Yoru’s smile turned awkward. I came into this chance with a statistically higher chance of giving him offspring than Nurse Sugihara. “I'll tell you when I come to know," he said, pushing the stamp closer to Saeki's nose. "Now. What room is Kei in?"
"Wah, it reeks! 314, it's 314! Get it away from me, I have a date tonight!”
The level of excitement Yoru felt was embarrassing. “Get a hold of yourself, Koji - er, Tsunoda Yoru. One shade deeper than white and he will tease your ears off-ow!”
It was like colliding into a wall. Yoru fell onto his butt, sending pain shooting up his spine and knocking the breath out of him. “I’m so sorry, miss,” said a male voice. I wasn’t looking -”
“I’m a man!” Yoru wheezed.
“Oh! I’m sorry.” A pair of hands appeared in his field of vision to help him up. He took hold of them. “It’s your hair, I...eh? Kojima?!”

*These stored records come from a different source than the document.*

(** C3. For a readable chant in 1..34, [get_verses_with_word] returns the
    stripped verses that contain the word, in file order and as often as
    they occur: a sublist of what [read_canto_lines] gives with
    [strip_lines=True]. It returns [None], never an empty list, exactly
    when no verse contains the word. *)
Theorem get_verses_with_word_spec self disk n (w : str) (lines : list str) :
  1 <= n <= 34 → chant self disk n = Some lines →
  ∃ verses found,
    result (read_canto_lines self disk (VInt n) true None) = Return (Lines verses)
    ∧ result (get_verses_with_word self disk (VInt n) (VStr w)) = Return found
    ∧ (found = None ↔ ∀ v, v ∈ verses → ¬ occurs_in w v)
    ∧ (∀ vs, found = Some vs →
         vs ≠ []
         ∧ vs = List.filter (contains w) verses
         ∧ vs `sublist_of` verses
         ∧ ∀ v, v ∈ vs ↔ v ∈ verses ∧ occurs_in w v).
Proof.
  intros Hn Hfile.
  exists (List.map strip lines),
         (or_None (List.filter (contains w) (List.map strip lines))).
  unfold get_verses_with_word. cbn [as_str].
  rewrite (read_canto_lines_readable self disk n true None lines Hn Hfile).
  cbn [shaped]. set (verses := List.map strip lines).
  assert (Hmem : ∀ v, v ∈ List.filter (contains w) verses
                      ↔ v ∈ verses ∧ occurs_in w v).
  { intros v. rewrite !list_elem_of_In, filter_In, contains_spec. done. }
  destruct (or_None_spec (List.filter (contains w) verses)) as [Hnone Hsome].
  split; [reflexivity|]. split; [reflexivity|]. split.
  - rewrite Hnone. split.
    + intros Hnil v Hv Hocc.
      assert (v ∈ List.filter (contains w) verses) as Hin by (apply Hmem; done).
      rewrite Hnil in Hin. by apply elem_of_nil in Hin.
    + intros Hno. destruct (List.filter (contains w) verses) as [|v vs]; [done|].
      destruct (proj1 (Hmem v)) as [Hv Hocc]; [by left|]. by destruct (Hno v Hv).
  - intros vs Hvs. apply Hsome in Hvs as [-> Hne].
    split; [done|]. split; [done|]. split; [|done].
    clear. induction verses as [|v verses IH]; cbn; [constructor|].
    destruct (contains w v); by constructor.
Qed.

Yoru looked up. A suited, light-haired man of average height was staring at him with his mouth hanging open. He frowned. He couldn’t remember where he’d met this man. God forbid he be a customer from the bar. “I’m sorry,” he said, peering at the man’s face. The stranger tipped his head to one side in confusion, making the fluorescent lights glint over a thin, jagged scar running along his jawline. Yoru’s blood ran cold.
“Yahagi,” he breathed, breaking into a cold sweat. “What are you doing here?”